My friend, a science guy used to getting questions from this generalist, at first just sighed. People like me know there's not often a simple 1 + 1 = 2 answer to such questions, as much as we might wish it were so, and he once again said something to that effect before pointing me to a series of papers and articles. To my surprise, what I then read was not about the disappearance of birds but, rather, about the alarming loss of bugs.
As appealing as a few less flying insects might sound as we approach long summer nights, that's obviously not a great thing. Even if your last biology class was back in high school it's obvious that our world fully depends upon on what Harvard biologist E.O. Wilson refers to as the littlest building blocks of life. While it may be a tragedy of operatic proportions if the American Condor finally does die off, it's death of planet Earth if we lose bees and other pollinating insects.
The articles point to insect population declines of 40% and more in both Europe and the U.S., including well studied areas where official government efforts to control exactly such problems have been underway and largely proven unsuccessful. Reasons cited include pesticide use, climate change, increase in CO2 levels, the spread of agribusiness monoculture crops (such as corn and soybeans), urban- and suburbanization and other causes of habitat destruction. (Check out "Vanishing Act: Why Insects Are Declining and Why It Matters" (http://e360.yale.edu/feature/insect_numbers_declining_why_it_matters/3012/, a fine summary which in turn links to other articles.)
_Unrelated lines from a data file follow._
(** ** The rounds of parallel movement *)

Lemma reserve_acc requested :
  ∀ (reservations : gmap (Z * Z) Z) (valid : list (Z * (Z * Z))),
  Simulation.reserve requested reservations valid
  = valid ++ Simulation.reserve requested reservations [].
Proof.
  induction requested as [|[i next] rest IH]; intros reservations valid.
  - simpl. by rewrite app_nil_r.
  - cbn [Simulation.reserve]. destruct (reservations !! next).
    + apply IH.
    + rewrite IH. rewrite (IH _ ([] ++ _)). simpl. by rewrite <- app_assoc.
Qed.

Lemma reserve_first requested :
  ∀ (reservations : gmap (Z * Z) Z),
  Simulation.reserve requested reservations [] `sublist_of` requested
  ∧ ∀ i c, (i, c) ∈ Simulation.reserve requested reservations [] ↔
           ∃ l1 l2, requested = l1 ++ (i, c) :: l2 ∧ (c ∉ l1.*2) ∧ reservations !! c = None.
Proof.
  induction requested as [|[j d] rest IH]; intros reservations.
  - split; [done|]. intros i c. split.
    + intros H. by apply not_elem_of_nil in H.
    + intros (l1 & l2 & H & _). by destruct l1.
  - cbn [Simulation.reserve]. destruct (reservations !! d) as [k|] eqn:Hd.
    + destruct (IH reservations) as [Hsub Hiff]. split; [by apply sublist_cons|].
      intros i c. rewrite Hiff. split.
      * intros (l1 & l2 & -> & Hc & Hnone). exists ((j, d) :: l1), l2.
        split; [done|]. split; [|done]. rewrite fmap_cons. simpl.
        apply not_elem_of_cons. split; [|done]. intros ->. congruence.
      * intros (l1 & l2 & Heq & Hc & Hnone). destruct l1 as [|a l1].
        -- simplify_eq/=.
        -- simplify_eq/=. exists l1, l2.
           split; [done|]. split; [|done].
           by apply not_elem_of_cons in Hc as [_ Hc].
    + rewrite reserve_acc. simpl.
      destruct (IH (<[d := j]> reservations)) as [Hsub Hiff]. split; [by apply sublist_skip|].
      intros i c. rewrite elem_of_cons, Hiff. split.
      * intros [[= -> ->]|(l1 & l2 & -> & Hc & Hnone)].
        -- exists [], rest. split; [done|]. split; [apply not_elem_of_nil|done].
        -- apply lookup_insert_None in Hnone as [Hnone Hne].
           exists ((j, d) :: l1), l2. split; [done|]. split; [|done].
           rewrite fmap_cons. simpl. apply not_elem_of_cons. done.
      * intros (l1 & l2 & Heq & Hc & Hnone). destruct l1 as [|a l1].
        -- simplify_eq/=. by left.
        -- simplify_eq/=. right. exists l1, l2.
           apply not_elem_of_cons in Hc as [Hne Hc].
           split; [done|]. split; [done|]. by apply lookup_insert_None.
Qed.

(** X6. The reservation pass is first come, first served: the granted
    requests are a sub-list of the requests, in their order, and a request
    is granted exactly when no earlier request of the round names the same
    cell.  So every requested cell is granted to its first requester. *)
Theorem reserve_first_come_first_served (requests : list (Z * (Z * Z))) :
  let granted := Simulation.reserve requests ∅ [] in
  granted `sublist_of` requests
  ∧ (∀ i c, (i, c) ∈ granted ↔
            ∃ l1 l2, requests = l1 ++ (i, c) :: l2 ∧ c ∉ l1.*2)
  ∧ (∀ c, c ∈ requests.*2 → c ∈ granted.*2).
Proof.
  intros granted. subst granted.
  destruct (reserve_first requests ∅) as [Hsub Hiff].
  assert (∀ i c, (i, c) ∈ Simulation.reserve requests ∅ [] ↔
                 ∃ l1 l2, requests = l1 ++ (i, c) :: l2 ∧ c ∉ l1.*2) as Hiff'.
  { intros i c. rewrite Hiff. split.
    - intros (l1 & l2 & ? & ? & _). by exists l1, l2.
    - intros (l1 & l2 & ? & ?). exists l1, l2. by rewrite lookup_empty. }
  split; [done|]. split; [done|].
  intros c Hc. clear Hsub Hiff.
  assert (∃ i l1 l2, requests = l1 ++ (i, c) :: l2 ∧ c ∉ l1.*2) as (i & l1 & l2 & Heq & Hnot).
  { clear Hiff'. induction requests as [|[j d] rest IH].
    - by apply not_elem_of_nil in Hc.
    - destruct (decide (d = c)) as [->|Hne].
      + exists j, [], rest. split; [done|]. apply not_elem_of_nil.
      + rewrite fmap_cons in Hc. apply elem_of_cons in Hc as [Hc|Hc]; [simpl in Hc; congruence|].
        destruct (IH Hc) as (i & l1 & l2 & -> & Hnot).
        exists i, ((j, d) :: l1), l2. split; [done|].
        rewrite fmap_cons. apply not_elem_of_cons. simpl. split; [congruence|done]. }
  apply list_elem_of_fmap. exists (i, c). split; [done|]. apply Hiff'. by exists l1, l2.
Qed.

Lemma move_element_eq i p w e :
  lookup_element i (elements w) = Some e →
  Simulation.move_element i p w
  = if Grid.is_valid_position (grid w) p.1 p.2 && negb (Grid.is_wall (grid w) p.1 p.2)
       && negb (Grid.is_element (grid w) p.1 p.2)
    then (Ok true, place_at e p w) else (Ok false, w).
Proof.
  intros He. unfold Simulation.move_element.
  by rewrite (bind_ok _ _ _ _ _ (get_element_ok _ _ _ He)).
Qed.

Lemma move_element_absent {A} i p (k : bool → M A) w :
  lookup_element i (elements w) = None →
  bind (Simulation.move_element i p) k w = (Raise (KeyError i), w).
Proof.
  intros He. unfold Simulation.move_element, bind, get_element. by rewrite He.
Qed.

Lemma commit_centralized_from_to planned :
  ∀ taken round_moves w moves w',
  Simulation.commit_centralized planned taken round_moves w = (Ok moves, w') →
  (∀ m, m ∈ round_moves → from m = to m) →
  ∀ m, m ∈ moves → from m = to m.
Proof.
  induction planned as [|[i pos] rest IH]; intros taken round_moves w moves w' Hrun Hold.
  - injection Hrun as <- <-. done.
  - cbn [Simulation.commit_centralized] in Hrun. case_bool_decide as Hin.
    + by eapply IH.
    + destruct (lookup_element i (elements w)) as [e|] eqn:He.
      * pose proof (lookup_element_id _ _ _ He) as Hid.
        unfold bind at 1 in Hrun. rewrite (move_element_eq _ _ _ _ He) in Hrun.
        destruct (_ && _); [|by eapply IH].
        assert (lookup_element i (elements (place_at e pos w)) = Some (Element.set_pos pos e))
          as He'.
        { rewrite <- Hid. apply lookup_place_at. by rewrite Hid. }
        rewrite (bind_ok _ _ _ _ _ (get_element_ok _ _ _ He')) in Hrun.
        eapply IH; [done|]. intros m Hm. apply elem_of_app in Hm as [Hm|Hm]; [by apply Hold|].
        apply list_elem_of_singleton in Hm as ->. simpl. apply set_pos_pos.
      * by rewrite move_element_absent in Hrun.
Qed.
Back to the question about birds: At least one recent study (http://www.ace-eco.org/vol5/iss2/art1/) speaks to the possibility that birds which feed on insects have less insects available, thereby not only impacting their population but also making room for those birds which feed on seed or are omnivores.
Is that why I see fewer robins and towhees in my backyard than in recent years but more and more House finches and crows? Again, a simple 1 + 1 does not always lead to 2 and so I can't reasonably draw such a conclusion. One simple statement that I do know to be true, however, is this: Things are horribly out of balance, and our species is to blame.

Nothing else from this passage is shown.